Fundamentação
De facto
- A)A AT instaurou o processo de execução fiscal nº 3476200701073215 e aps, contra sociedade “B……………. Ldª NIPC …………. por dívidas provenientes de IVA dos anos de 2007 e 2008 e IRS dos anos de 2007 e 2008 no montante global de € 5 932,95.
- B)A execução mencionada em 1 reverteu conta o aqui oponente A………… NIF ……….
- C)Do despacho de reversão consta no campo Fundamentação da reversão:
“Fundamentos de emissão central.
Insuficiência de bens da devedora originária (art 23/2 e 3 da LGT) decorrente de situação líquida negativa (SLN) declarada pela devedora originária na última declaração à Informação Empresarial (IES) e ou em face de insolvência declarada pelo Tribunal.
Gerência (administrador gerente ou director) de direito (art 24 /1/b da LGT) no terminus do prazo legal de pagamento ou entrega de imposto em questão conforme cadastro da AT.-
Gerência de facto decorrente da remuneração da categoria A auferida ao serviço da devedora originária no período em questão direito constante dos artigos 255 e ou 399 do Código das Sociedades Comerciais cfr folhas.
De direito
Perante a factualidade dada como provada a Mº Juiz “a quo” considerou que relativamente à gerência de facto a AT apenas fundamentara a sua prática no facto de o oponente auferir, no período a que as dívidas respeitam, a remuneração da categoria A nos termos dos artigos 255 e 399 do Código das Sociedades Comerciais
E a Mº juiz entendeu que tal facto só por si não prova tal exercício.
Perante tal situação a mº juiz considerou que quanto a este requisito de responsabilização subsidiária o despacho de reversão se encontrava insuficientemente fundamentado pelo que determinou a anulação da reversão e julgando procedente a oposição julgou também extinta a execução contra o oponente.

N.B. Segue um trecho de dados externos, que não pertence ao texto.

(* ===== verification/Bench.v ===== *)
(** * The benchmark client (cmd/bench-client/main.go)

    Its configuration, the clients and keys of its jobs, the two ways it runs them, and
    the summary.  The closed loop (workers fed from a channel) and the open loop (jobs
    launched by tickers) are transition systems of Trans.v: the goroutines are lists of
    their positions in the code, the channels lists bounded as the code's are.  The HTTP
    operations are arguments. *)

From Stdlib Require Import SpecFloat.
From S2P Require Import Prelude Trans Floats GoFmt Control.

#[local] Open Scope go_scope.

(** ** Configuration *)

Record benchConfig := {
  mode : string;
  op : string;
  endpoint : string;
  region : string;
  bucket : string;
  keyPrefix : string;
  iterations : Z;
  concurrency : Z;
  targetRPS : float64;
  duration : Z;
  warmup : Z;
  objectSize : Z;
  requestTimeout : Z;
  accessKey : string;
  secretKey : string;
  verbose : bool;
  jsonPath : string;
  prefillCount : Z;
  rdmaLowCPU : bool;
  rdmaFramePayload : Z;
  rdmaSendDepth : Z;
  rdmaRecvDepth : Z;
  rdmaInline : Z;
  rdmaSignalIntvl : Z;
  rdmaMaxConns : Z;
  rdmaSharePool : bool;
  rdmaSharePoolKey : string;
  rdmaEndpointPool : Z;
  rdmaEndpointWarm : bool;
  rdmaSharedMemBgt : Z;
  rdmaEndpointMux : bool;
  rdmaEndpointSend : Z;
  s3ClientCount : Z;
  openLoopFanout : bool;
}.

Definition normalizeEndpoint (in_ : string) : string :=
  let v := TrimSpace in_ in
  if HasPrefix v "http://" || HasPrefix v "https://" then v else "http://" +:+ v.

(** What parseFlags does after flag.Parse. *)
Definition parseFlags (c : benchConfig) : benchConfig :=
  {| mode := ToLower (TrimSpace (mode c)); op := ToLower (TrimSpace (op c));
     endpoint := normalizeEndpoint (endpoint c); region := region c; bucket := bucket c;
     keyPrefix := keyPrefix c; iterations := iterations c; concurrency := concurrency c;
     targetRPS := targetRPS c; duration := duration c; warmup := warmup c; objectSize := objectSize c;
     requestTimeout := requestTimeout c; accessKey := accessKey c; secretKey := secretKey c;
     verbose := verbose c; jsonPath := jsonPath c; prefillCount := prefillCount c;
     rdmaLowCPU := rdmaLowCPU c; rdmaFramePayload := rdmaFramePayload c; rdmaSendDepth := rdmaSendDepth c;
     rdmaRecvDepth := rdmaRecvDepth c; rdmaInline := rdmaInline c; rdmaSignalIntvl := rdmaSignalIntvl c;
     rdmaMaxConns := rdmaMaxConns c; rdmaSharePool := rdmaSharePool c;
     rdmaSharePoolKey := rdmaSharePoolKey c; rdmaEndpointPool := rdmaEndpointPool c;
     rdmaEndpointWarm := rdmaEndpointWarm c; rdmaSharedMemBgt := rdmaSharedMemBgt c;
     rdmaEndpointMux := rdmaEndpointMux c; rdmaEndpointSend := rdmaEndpointSend c;
     s3ClientCount := s3ClientCount c; openLoopFanout := openLoopFanout c |}.

Definition known_op (o : string) : bool :=
  String.eqb o "put" || String.eqb o "get" || String.eqb o "put-get".

(** The switch on target-rps and duration. *)
Definition validateLoop (cfg : benchConfig) : option string :=
  if f64_eq (targetRPS cfg) f64_zero && (duration cfg =? 0) then
    if iterations cfg <=? 0 then Some "iterations must be > 0"%string
    else if concurrency cfg <=? 0 then Some "concurrency must be > 0"%string
    else None
  else if f64_lt f64_zero (targetRPS cfg) && (0 <? duration cfg) then None
  else Some "target-rps and duration must be set together"%string.

Definition validateConfig (cfg : benchConfig) : option string :=
  if negb (String.eqb (mode cfg) "tcp") && negb (String.eqb (mode cfg) "rdma") then
    Some "mode must be tcp or rdma"%string
  else if negb (known_op (op cfg)) then Some "op must be put, get, or put-get"%string
  else if f64_lt (targetRPS cfg) f64_zero then Some "target-rps must be >= 0"%string
  else if duration cfg <? 0 then Some "duration must be >= 0"%string
  else
    match validateLoop cfg with
    | Some e => Some e
    | None =>
      if objectSize cfg <? 0 then Some "object-size must be >= 0"%string
      else if requestTimeout cfg <=? 0 then Some "request-timeout must be > 0"%string
      else if String.eqb (bucket cfg) "" then Some "bucket must not be empty"%string
      else if String.eqb (keyPrefix cfg) "" then Some "key-prefix must not be empty"%string
      else if s3ClientCount cfg <=? 0 then Some "s3-client-count must be > 0"%string
      else None
    end.

Definition isOpenLoopMode (cfg : benchConfig) : bool :=
  f64_lt f64_zero (targetRPS cfg) && (0 <? duration cfg).

(** ** Clients *)

(** A client: its serial number, the connections its transport is limited to, and the
    options it is made with. *)
Record s3_client := {
  serial : Z;
  maxConnsPerHost : Z;
  Region : string;
  BaseEndpoint : string;
  UsePathStyle : bool;
  Credentials : string * string;
}.

Definition newS3Client (cfg : benchConfig) (n maxConns : Z) : res string s3_client :=
  if String.eqb (mode cfg) "rdma" then
    Err "bench-client rdma mode is no longer supported; use mode=tcp or s3-rdma-zcopy-demo"%string
  else Ok {| serial := n; maxConnsPerHost := maxConns; Region := region cfg; BaseEndpoint := endpoint cfg;
             UsePathStyle := true; Credentials := (accessKey cfg, secretKey cfg) |}.

(** [for i := 0; i < cfg.s3ClientCount; i++], with [n] rounds left. *)
Fixpoint make_clients (cfg : benchConfig) (n : nat) (i : Z) : res string (list s3_client) :=
  match n with
  | O => Ok []
  | S n' =>
    let maxConns := if String.eqb (mode cfg) "rdma" then rdmaMaxConns cfg else 0 in
    try client <- newS3Client cfg i maxConns;
    try rest <- make_clients cfg n' (i + 1);
    Ok (client :: rest)
  end.

Definition newS3Clients (cfg : benchConfig) : res string (list s3_client) :=
  let count := Z.to_nat (s3ClientCount cfg) in
  if String.eqb (mode cfg) "rdma" && rdmaSharePool cfg && (1 <? s3ClientCount cfg) then
    try sharedClient <- newS3Client cfg 0 (rdmaMaxConns cfg);
    Ok (replicate count sharedClient)
  else make_clients cfg count 0.

(** [clients[idx%len(clients)]], with [n] clients; [None]: the index panics. *)
Definition selectClient (n idx : Z) : option Z :=
  if n =? 0 then None
  else let r := Z.rem idx n in if r <? 0 then None else Some r.

(** ** Jobs *)

Definition objectKey (prefix : string) (i : Z) : string := prefix +:+ "-" +:+ fmt_0d 8 i.

Definition makePayload (n : Z) : list byte :=
  (fun i => byte_of_Z (Z.land (Z.of_nat i * 31 + 7) 255)) <$> seq 0 (Z.to_nat n).

(** The number of objects that a GET benchmark puts beforehand. *)
Definition prefill_count (cfg : benchConfig) : Z :=
  if String.eqb (op cfg) "get" && (prefillCount cfg <=? 0) then
    if isOpenLoopMode cfg then i64_of_f64 (f64_ceil (f64_mul (targetRPS cfg) (Seconds (duration cfg))))
    else iterations cfg
  else prefillCount cfg.

(** The object a job works on. *)
Definition key_index (cfg : benchConfig) (prefillCount i : Z) : Z :=
  if String.eqb (op cfg) "get" && (0 <? prefillCount) then Z.rem i prefillCount else i.
Definition job_key (cfg : benchConfig) (prefillCount i : Z) : string :=
  objectKey (keyPrefix cfg) (key_index cfg prefillCount i).

Section operations.
Context {W : Type} (put get : string -> W -> option string * W).

Definition runOperation (op key : string) (w : W) : option string * W :=
  if String.eqb op "put" then put key w
  else if String.eqb op "get" then get key w
  else if String.eqb op "put-get" then
    match put key w with
    | (Some e, w') => (Some e, w')
    | (None, w') => get key w'
    end
  else (Some ("unsupported op " +:+ Quote op), w).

A Fazenda Pública considera que a sentença enferma de erro de direito porquanto a falta de fundamentação do acto administrativo da reversão não contende com a execução em causa devendo apenas o juiz decretar a anulação da reversão já que tal decisão não impedirá AT de sanar posteriormente tal vício e reverter de novo a execução contra o oponente.
E neste aspecto não pode deixar de ser dada razão à recorrente.
Uma vez que a recorrente não questiona a decisão tomada quanto à fundamentação da reversão nem questiona a oposição como sendo o meio processual próprio de reagir contra tal vício formal há que convir que, julgado verificado tal vício, a consequência jurídica é a sua anulação não tendo como consequência jurídica também a extinção da execução pelo simples facto de a reversão mais não ser que a actuação da potencial responsabilidade do revertido provocando a sua intervenção no processo de execução em curso na qualidade de executado.
Neste sentido veja-se o acórdão do STA de 22 04 2015 in processo 0511/14 cujo sumário com a devida vénia por esclarecedor se passa a transcrever na parte que ao caso interessa.
II – No caso de a oposição ser julgada procedente com fundamento na falta de fundamentação do despacho de reversão, a decisão a proferir pelo tribunal deverá ser de anulação daquele acto e consequente oponente (pois não foi feito qualquer juízo quanto ao mérito da matéria controvertida), de modo a não obviar à possibilidade do órgão de execução fiscal proferir um novo acto de reversão, expurgado do vício que determinou a anulação do anterior acto, possibilidade que lhe assiste em virtude do motivo determinante da anulação ser de carácter formal.
A anulação da reversão acarreta a falta de título executivo contra o revertido e a sua ilegitimidade passiva na execução pelo que em relação à execução o oponente não pode deixar de ser absolvido da instância, nos termos do disposto na alínea d) do artigo 278 do CPC (anterior 288).